Here's what I found:
The C++11 standard defines a new memory model, but it has no notion of OS-level "process", so anything multiprocessing-related is non-standard.
However, section 29.4 "Lock-free property" of the standard (or at least the draft I have, N3337) ends with this note:
[ Note: Operations that are lock-free should also be address-free. That is, atomic operations on the same memory location via two different addresses will communicate atomically. The implementation should not depend on any per-process state. This restriction enables communication by memory that is mapped into a process more than once and by memory that is shared between two processes. — end note ]
This sounds very promising. :)
That note appears to come from N2427, which is even more explicit:
To facilitate inter-process communication via shared memory, it is our intent that lock-free operations also be address-free. That is, atomic operations on the same memory location via two different addresses will communicate atomically. The implementation shall not depend on any per-process state. While such a definition is beyond the scope of the standard, a clear statement of our intent will enable a portable expression of class of a programs already extant.

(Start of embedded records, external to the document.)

Lemma mb_step_inv (a b : str) (la lb alo ahi blo bhi i j k : nat) (rest : list rect)
    (blocks : list (nat * nat * nat)) :
  mb_inv a b la lb ((alo, ahi, blo, bhi) :: rest) blocks ->
  find_longest_match a b alo ahi blo bhi = (i, j, k) ->
  mb_inv a b la lb rest blocks /\
  (k <> 0 -> mb_inv a b la lb
               ((if (i + k <? ahi) && (j + k <? bhi) then [(i + k, ahi, j + k, bhi)] else []) ++
                (if (alo <? i) && (blo <? j) then [(alo, i, blo, j)] else []) ++ rest)
               (blocks ++ [(i, j, k)])).
Proof.
  intros [Hq [Hb [Hnd Hord]]] E.
  assert (HR : range_ok la lb (alo, ahi, blo, bhi)) by (apply Hq; left; reflexivity).
  split.
  - split; [intros r Hr; apply Hq; right; exact Hr|]. split; [exact Hb|].
    split; [apply NoDup_cons_iff in Hnd; tauto|].
    intros x y Hx Hy. apply Hord; right; assumption.
  - intros Hk. pose proof (find_longest_match_ok a b alo ahi blo bhi) as Hfl.
    rewrite E in Hfl. assert (Hfl' : block_in a b alo ahi blo bhi (i, j, k)) by (unfold range_ok in HR; apply Hfl; lia).
    clear Hfl. pose proof Hfl' as Hb'. unfold block_in in Hb'. destruct Hb' as [F1 [F2 [F3 [F4 F5]]]].
    set (X := (if (i + k <? ahi) && (j + k <? bhi) then [(i + k, ahi, j + k, bhi)] else []) ++
              (if (alo <? i) && (blo <? j) then [(alo, i, blo, j)] else [])).
    destruct (pieces_ordered alo ahi blo bhi i j k (X ++ [block_rect (i, j, k)]) F1 F2 F3 F4 ltac:(lia))
      as [Hsub [Hndn Hordn]]; [unfold X; rewrite <- app_assoc; reflexivity|].
    cbn [app] in Hnd, Hord.
    destruct (replace_ordered _ (rest ++ map block_rect blocks) _ Hnd Hord Hsub Hndn Hordn) as [Nd Od].
    assert (P : Permutation ((X ++ [block_rect (i, j, k)]) ++ rest ++ map block_rect blocks)
                            ((X ++ rest) ++ map block_rect (blocks ++ [(i, j, k)]))).
    { rewrite map_app, <- !app_assoc. apply Permutation_app_head.
      change (map block_rect [(i, j, k)]) with [block_rect (i, j, k)].
      rewrite (app_assoc rest). apply Permutation_cons_append. }
    rewrite app_assoc. fold X. split; [|split; [|split]].
    + intros r Hr. apply in_app_iff in Hr as [Hr|Hr]; [|apply Hq; right; exact Hr].
      unfold X, range_ok in *. apply in_app_iff in Hr. destruct (Nat.ltb_spec (i + k) ahi), (Nat.ltb_spec (j + k) bhi),
        (Nat.ltb_spec alo i), (Nat.ltb_spec blo j); cbn [andb app In] in Hr;
        repeat destruct Hr as [Hr|Hr]; try contradiction; subst r; lia.
    + intros m Hm. apply in_app_iff in Hm as [Hm|[<-|[]]]; [apply Hb, Hm|].
      split; [eapply block_in_widen; eauto | simpl; lia].
    + exact (Permutation_NoDup P Nd).
    + intros x y Hx Hy.
      apply Od; apply (Permutation_in _ (Permutation_sym P)); assumption.
Qed.

Lemma mb_loop_inv (a b : str) (la lb : nat) : forall fuel queue blocks,
  mb_inv a b la lb queue blocks -> exists queue', mb_inv a b la lb queue' (mb_loop fuel a b queue blocks).
Proof.
  induction fuel as [|f IH]; intros queue blocks H; [exists queue; exact H|].
  destruct queue as [|[[[alo ahi] blo] bhi] rest]; [exists []; exact H|]. cbn [mb_loop].
  destruct (find_longest_match a b alo ahi blo bhi) as [[i j] k] eqn:E.
  destruct (mb_step_inv a b la lb alo ahi blo bhi i j k rest blocks H E) as [H1 H2].
  destruct (Nat.eqb_spec k 0); [apply IH, H1 | apply IH, H2; assumption].
Qed.

Lemma queue_measure_cons (r : rect) (q : list rect) :
  queue_measure (r :: q) = (let '(alo, ahi, _, _) := r in 2 * (ahi - alo) + 1) + queue_measure q.
Proof. reflexivity. Qed.

Lemma queue_measure_app (q1 q2 : list rect) : queue_measure (q1 ++ q2) = queue_measure q1 + queue_measure q2.
Proof. unfold queue_measure. rewrite map_app, list_sum_app. reflexivity. Qed.

(** [2 * len(a) + 1] iterations empty the queue: the measure decreases
    at each iteration. *)
Lemma mb_loop_step_measure (a b : str) (la lb alo ahi blo bhi i j k : nat) (rest : list rect) :
  range_ok la lb (alo, ahi, blo, bhi) -> find_longest_match a b alo ahi blo bhi = (i, j, k) -> k <> 0 ->
  queue_measure ((if (i + k <? ahi) && (j + k <? bhi) then [(i + k, ahi, j + k, bhi)] else []) ++
                 (if (alo <? i) && (blo <? j) then [(alo, i, blo, j)] else []) ++ rest) <
  queue_measure ((alo, ahi, blo, bhi) :: rest).
Proof.
  intros HR E Hk. pose proof (find_longest_match_ok a b alo ahi blo bhi) as Hfl. rewrite E in Hfl.
  unfold range_ok in HR. destruct (Hfl ltac:(lia) ltac:(lia)) as [F1 [F2 [F3 [F4 _]]]].
  rewrite !queue_measure_app, queue_measure_cons.
  destruct (Nat.ltb_spec (i + k) ahi), (Nat.ltb_spec (j + k) bhi), (Nat.ltb_spec alo i),
    (Nat.ltb_spec blo j); cbn [andb]; repeat rewrite queue_measure_cons;
    try change (queue_measure []) with 0; lia.
Qed.

Lemma mb_loop_range (la lb : nat) (queue : list rect) (r : rect) (rest : list rect) :
  (forall r, In r queue -> range_ok la lb r) -> queue = r :: rest -> range_ok la lb r.
Proof. intros H ->. apply H. left. reflexivity. Qed.

Lemma new_ranges_ok (a b : str) (la lb alo ahi blo bhi i j k : nat) (rest : list rect) :
  range_ok la lb (alo, ahi, blo, bhi) -> find_longest_match a b alo ahi blo bhi = (i, j, k) ->
  (forall r, In r rest -> range_ok la lb r) ->
  forall r, In r ((if (i + k <? ahi) && (j + k <? bhi) then [(i + k, ahi, j + k, bhi)] else []) ++
                  (if (alo <? i) && (blo <? j) then [(alo, i, blo, j)] else []) ++ rest) ->
  range_ok la lb r.
Proof.
  intros HR E Hrest r Hr. pose proof (find_longest_match_ok a b alo ahi blo bhi) as Hfl.
  rewrite E in Hfl. unfold range_ok in HR. destruct (Hfl ltac:(lia) ltac:(lia)) as [F1 [F2 [F3 [F4 _]]]].
  rewrite app_assoc in Hr. apply in_app_iff in Hr as [Hr|Hr]; [|apply Hrest, Hr].
  apply in_app_iff in Hr. unfold range_ok.
  destruct (Nat.ltb_spec (i + k) ahi), (Nat.ltb_spec (j + k) bhi), (Nat.ltb_spec alo i),
    (Nat.ltb_spec blo j); cbn [andb In] in Hr; repeat destruct Hr as [Hr|Hr]; try contradiction;
    subst r; lia.
Qed.

Lemma queue_measure_nil (q : list rect) : queue_measure q = 0 -> q = [].
Proof. destruct q as [|[[[? ?] ?] ?] q]; [reflexivity|]. rewrite queue_measure_cons. lia. Qed.

(** Fuel beyond the measure of the queue changes nothing: the loop has
    run to its end. *)
Lemma mb_loop_fuel (a b : str) (la lb : nat) : forall fuel m queue blocks,
  (forall r, In r queue -> range_ok la lb r) -> queue_measure queue <= fuel ->
  mb_loop (fuel + m) a b queue blocks = mb_loop fuel a b queue blocks.
Proof.
  induction fuel as [|f IH]; intros m queue blocks Hq Hm.
  - assert (queue = []) as -> by (apply queue_measure_nil; lia). destruct m; reflexivity.
  - destruct queue as [|[[[alo ahi] blo] bhi] rest]; [reflexivity|].
    rewrite Nat.add_succ_l. cbn [mb_loop].
    assert (HR : range_ok la lb (alo, ahi, blo, bhi)) by (apply Hq; left; reflexivity).
    destruct (find_longest_match a b alo ahi blo bhi) as [[i j] k] eqn:E.
    rewrite queue_measure_cons in Hm. destruct (Nat.eqb_spec k 0).
    + apply IH; [intros r Hr; apply Hq; right; exact Hr | lia].
    + apply IH; [eapply new_ranges_ok; eauto; intros r Hr; apply Hq; right; exact Hr|].
      pose proof (mb_loop_step_measure a b la lb alo ahi blo bhi i j k rest HR E n) as D.
      rewrite queue_measure_cons in D. lia.
Qed.

(** ** The sort of the blocks *)

Lemma triple_ltb_spec (i1 j1 k1 i2 j2 k2 : nat) :
  triple_ltb (i1, j1, k1) (i2, j2, k2) = true <-> i1 < i2 \/ (i1 = i2 /\ (j1 < j2 \/ (j1 = j2 /\ k1 < k2))).
Proof.
  unfold triple_ltb. rewrite orb_true_iff, andb_true_iff, orb_true_iff, andb_true_iff, !Nat.ltb_lt, !Nat.eqb_eq.
  reflexivity.
Qed.

(** Turns the comparisons of triples into arithmetic for [lia]. *)
Ltac triple_lia :=
  repeat match goal with
         | H : triple_ltb (_, _, _) (_, _, _) = true |- _ => apply triple_ltb_spec in H
         | H : triple_ltb (_, _, _) (_, _, _) = false |- _ => apply not_true_iff_false in H; rewrite triple_ltb_spec in H
         | |- triple_ltb (_, _, _) (_, _, _) = false => apply not_true_iff_false; rewrite triple_ltb_spec
         end; lia.

Lemma triple_ltb_asym (x y : nat * nat * nat) : triple_ltb x y = true -> triple_ltb y x = false.
Proof. destruct x as [[i1 j1] k1], y as [[i2 j2] k2]. intros H. triple_lia. Qed.

Lemma triple_leb_trans (x y z : nat * nat * nat) : triple_leb x y -> triple_leb y z -> triple_leb x z.
Proof. destruct x as [[i1 j1] k1], y as [[i2 j2] k2], z as [[i3 j3] k3]. unfold triple_leb. intros H1 H2. triple_lia. Qed.

Lemma insert_triple_hdrel (a x : nat * nat * nat) (l : list (nat * nat * nat)) :
  HdRel triple_leb a l -> triple_leb a x -> HdRel triple_leb a (insert_triple x l).
Proof.
  intros Hl Hx. destruct l as [|y l]; simpl; [constructor; exact Hx|].
  destruct (triple_ltb y x); constructor; [inversion Hl; assumption | exact Hx].
Qed.

Lemma insert_triple_sorted (x : nat * nat * nat) (l : list (nat * nat * nat)) :
  Sorted triple_leb l -> Sorted triple_leb (insert_triple x l).
Proof.
  induction l as [|y l IH]; intros Hs; simpl; [repeat constructor|].
  destruct (triple_ltb y x) eqn:E.
  - inversion Hs; subst. constructor; [apply IH; assumption|].
    apply insert_triple_hdrel; [assumption | apply triple_ltb_asym, E].
  - constructor; [exact Hs | constructor; exact E].
Qed.

Lemma insert_triple_perm (x : nat * nat * nat) (l : list (nat * nat * nat)) :
  Permutation (x :: l) (insert_triple x l).
Proof.
  induction l as [|y l IH]; simpl; [reflexivity|]. destruct (triple_ltb y x); [|reflexivity].
  rewrite perm_swap. constructor. exact IH.
Qed.

Lemma sort_triples_spec (l : list (nat * nat * nat)) :
  Sorted triple_leb (sort_triples l) /\ Permutation l (sort_triples l).
Proof.
  unfold sort_triples. assert (G : forall acc, Sorted triple_leb acc ->
    Sorted triple_leb (fold_left (fun acc x => insert_triple x acc) l acc) /\
    Permutation (acc ++ l) (fold_left (fun acc x => insert_triple x acc) l acc)).
  { induction l as [|x l IH]; intros acc Hs; simpl; [rewrite app_nil_r; split; [exact Hs | reflexivity]|].
    destruct (IH (insert_triple x acc) (insert_triple_sorted x acc Hs)) as [S P].
    split; [exact S|]. rewrite <- P. rewrite <- insert_triple_perm. apply Permutation_sym, Permutation_middle. }
  exact (G [] (Sorted_nil _)).
Qed.

(** ** The blocks form a chain *)

Lemma chain_weaken (a b : str) (la lb : nat) (i j i' j' : nat) (l : list (nat * nat * nat)) :
  chain a b la lb i j l -> i' <= i -> j' <= j -> chain a b la lb i' j' l.
Proof. intros H ? ?. inversion H; subst; constructor; try assumption; lia. Qed.

Lemma chain_snoc (a b : str) (la lb : nat) (i j : nat) (l : list (nat * nat * nat)) :
  chain a b la lb i j l -> chain a b la lb i j (l ++ [(la, lb, 0)]).
Proof.
  induction 1 as [i j Hi Hj|i j ai bj k rest H1 H2 H3 _ IH]; simpl.
  - constructor; try assumption; [intros d Hd; lia | constructor; lia].
  - constructor; assumption.
Qed.

Lemma block_rect_inj (x y : nat * nat * nat) : block_rect x = block_rect y -> x = y.
Proof. destruct x as [[i1 j1] k1], y as [[i2 j2] k2]. simpl. intros E. injection E. intros. f_equal; [f_equal|]; lia. Qed.

(** Blocks in the order of Python tuples that are pairwise [before] one
    another or the other way follow one another. *)
Lemma sorted_ordered_pairs (l : list (nat * nat * nat)) :
  StronglySorted triple_leb l -> NoDup (map block_rect l) -> (forall m, In m l -> 0 < snd m) ->
  (forall x y, In x l -> In y l -> x <> y -> before (block_rect x) (block_rect y) \/ before (block_rect y) (block_rect x)) ->
  ForallOrdPairs (fun x y => before (block_rect x) (block_rect y)) l.
Proof.
  induction 1 as [|x l Hs IH Hf]; intros Hnd Hk Hord; constructor.
  - apply Forall_forall. intros y Hy. rewrite Forall_forall in Hf. specialize (Hf y Hy).
    assert (Hxy : x <> y) by (intros ->; apply NoDup_cons_iff in Hnd as [Hn _]; apply Hn, in_map, Hy).
    destruct (Hord x y (or_introl eq_refl) (or_intror Hy) Hxy) as [B|B]; [exact B|].
    exfalso. specialize (Hk y (or_intror Hy)). revert Hf B Hk. unfold triple_leb.
    destruct x as [[i1 j1] k1], y as [[i2 j2] k2]. cbn [block_rect before snd]. intros. triple_lia.
  - apply IH; [apply NoDup_cons_iff in Hnd; tauto | intros m Hm; apply Hk; right; exact Hm |].
    intros x' y' Hx Hy. apply Hord; right; assumption.
Qed.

So it appears that yes, all lock-free operations are supposed to work in this exact scenario.
Now, operations on
std::atomic<type>
are atomic but they may or may not be lock-free for particulartype
, depending on capabilities of the platform. And We can check any variablex
by callingx.is_lock_free()
.So why did I write that I would not depend on this? I can't find any kind of documentation for gcc, llvm or anyone else that's explicit about this.
Until C++11, the standard did not specify how multiple threads share memory, so we wrote programs with multiple threads that relied on implementation-specific behavior. The standard still doesn't specify how processes with shared memory - or if you prefer, threads that only partially share memory - interact. Whatever you end up doing you will be relying on implementation-specific guarantees.
That said, I think an implementation that supports process-shared memory will try to make its thread synchronization mechanisms like atomics usable in process-shared memory for process synchronization. At the very least, I think it would be hard to devise a lock-free implementation of a std::atomic specialization that does not work correctly cross-process.